What follows is a series of violent bumbling so illogical as to immediately put paid to the idea that reality is weirder than what the human mind is capable of conjuring from nothingness.
Get a load of this series of events for instance.
Nischala goes to village and tries to run the victim, Lakshmi, down. When that doesn't work, Nischala starts harassing random villagers into answering her questions. When they refuse, as they rightly should when a stranger with a mic and a camera shouts and tries to break her way into a house, Lakshmi's friend Shanti (Reshma) relates a flashback involving an entire song at a college fest, a group of drunken rapists, a village where everything shuts down when anybody is in the hospital, and a cop who gets a girl on the verge of death to come to the police station so he could get an organic statement for a case he wasn't going to register in the first place.
It gets weirder. Nischala somehow gets the case registered. Then she goes off to the city. Meanwhile, Lakshmi and her parents get murdered. Then our heroine comes back and tries to get that case registered, and goes back to Hyderabad. Meanwhile, Shanti gets brutally raped and sent off into a coma.
Meanwhile, there is a political drama brewing, all of which surrounds getting sympathy votes based on PR from one rape case, never mind that most politicians target vote banks based on caste, projected image, economic issues, urban/rural divides, larger safety issues, religious affiliations and any number of other factors that could sway a public that has pretty much been anaestetised to stray cases of violence.
Call us cynical, but, can a film that purports to be calling out to the unfeeling masses to take their safety in their own hands, logically also be using their "sensitivity" to one well-publicised case of violence against women as a tool to play pass-the-parcel with the Chief Minister's seat?
Basically, apart from the fact that the makers gave the plot about as much thought as Nischala did to the fact that she was hurling abuses during a live telecast (which was being anchored by her), Prathighatana's good intentions peek out at the oddest of times, especially when they are brutally caricaturizing the local media's thirst for sensation, the laughable simplicity of our politicians' motivations, the way society insists that rape is the absolute end of life, and the way people turn into sheeple at the merest hint of a trending idea.
The problem, however, stems from the equally dogmatic tone of their preaching. Nobody ever preaches with reason. Not even the "good guys" are safe from the makers' propensity to typecast. The only person who speaks the voice of sanity is Atul Kulkarni's rather dashing "honest cop", and he has all the mental stability of Hannibal Lecter.
Charmi should've chosen to show off her very much peccable Telugu in a more light-hearted venture, but that could be a long wait the way her career graph is right now. Either way, the choice to use her own voice works out pretty well in a few rather emotional scenes.
All the other actors acquit themselves well, even Bharani garu and Jhansi, for the short moments they are on the screen. Posani's is the most entertaining character in a film where everyone takes themselves way too seriously.

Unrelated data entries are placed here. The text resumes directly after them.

Ltac mask_step :=
  first [ apply keeps_ret; apply _ | apply keeps_throw; apply _ | apply keeps_gets; apply _
        | apply keeps_lift; apply _ | apply mask_fixed_start
        | apply mask_fixed_wquiet, keeps_on_ctx;
            first [apply keeps_next_untried | apply keeps_suggest_next | apply keeps_enqueue_inverse]
        | apply mask_fixed_wquiet, keeps_on_st;
            first [apply quiet_now | apply quiet_fire | apply quiet_export
                  | apply quiet_persist | apply quiet_publish]
        | apply mask_fixed_st; by intros ?
        | apply keeps_modify; by intros ? ?
        | apply keeps_if
        | apply keeps_bind; [apply _| |intros ?] ].

Lemma mask_fixed_commit : keeps mask_fixed commit_mask_and_tpe_initialization_before_first_tpe.
Proof.
  intros w Hc. unfold commit_mask_and_tpe_initialization_before_first_tpe.
  change (bind (gets ?f) ?k w) with (k (f w) w). cbv beta. unfold committed in Hc. by rewrite Hc.
Qed.

(** Once the mask and the initial candidates are committed, no run of the stage
    changes the mask, the active coordinates or the schema. *)
Lemma mask_fixed_perform : keeps mask_fixed perform.
Proof.
  unfold perform. mask_step; [mask_step|]. mask_step; [mask_step|].
  mask_step; [mask_step|].
  mask_step; [apply keeps_modify; intros w _; unfold recover_pending; by case_match|].
  mask_step; [mask_step|]. destruct a2.
  - unfold perform_explore, explore_done, report.
    mask_step; [apply mask_fixed_wquiet, keeps_on_st;
      repeat (apply quiet_now || (apply keeps_bind; [apply _| |intros ?]) ||
      (apply keeps_gets; apply _) || (apply keeps_ret; apply _))|].
    mask_step; [repeat mask_step|]. mask_step; [apply mask_fixed_commit|].
    mask_step; [mask_step|]. destruct a4; repeat mask_step.
  - unfold perform_pending, poll_pending, activate, report.
    mask_step; [|repeat mask_step]. mask_step; [mask_step|].
    destruct a2 as [[]|]; repeat mask_step.
  - unfold perform_active, close_window, report, report_trials.
    do 2 (mask_step; [mask_step|]). destruct (active_start_ms a3); [|mask_step].
    do 2 (mask_step; [mask_step|]). do 2 (mask_step; [mask_step|]).
    mask_step; [destruct a6; mask_step|].
    mask_step; [repeat mask_step|]. mask_step; [mask_step|].
    mask_step; [destruct a9; repeat mask_step|]. repeat mask_step.
  - unfold perform_locked.
    do 3 (mask_step; [mask_step|]). mask_step; [repeat mask_step|].
    mask_step; [mask_step|]. mask_step; [|mask_step].
    do 3 (mask_step; [mask_step|]). destruct a8; repeat mask_step.
Qed.

(** Once the mask and the initial candidates are committed, a run of the stage, whatever its
    outcome, leaves the mask metadata, the mask, the active features and the schema as they
    are. *)
Theorem perform_keeps_mask w r w' :
  perform w = (r, w') → committed (st w) = true → same_mask (st w) (st w').
Proof. intros Hrun Hc. pose proof (mask_fixed_perform w Hc) as Hm. by rewrite Hrun in Hm. Qed.

(** ** A stage that is resumed in its first recompute *)

(** The active window is open, but was never given a start. *)
Definition stuck (w : World) : Prop :=
  stage_enabled (st w) = true ∧ get_phase (st w) = ActiveWindow ∧
  active_start_ms (tpe_meta (st w)) = None.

The cinematography is as exaggerated as the rest of the film, but, when taken out of the film's context, is also well-accomplished. The music is dated, and gives as much of a headache as Charmi's lecturing.
Prathighatana's biggest fault lies in the fact that Telugu communicators don't think there is any way to impress a message onto people except stridently, loudly, and as much like a carpenter impressing a nail onto a piece of wood as possible. That is how our social campaigning works. That is how our political campaigns work. Ergo, that is how our cinema works.
The question is, do these filmmakers really expect people to make intelligent decisions when the call for such decision-making comes in a form so rousingly unintelligent?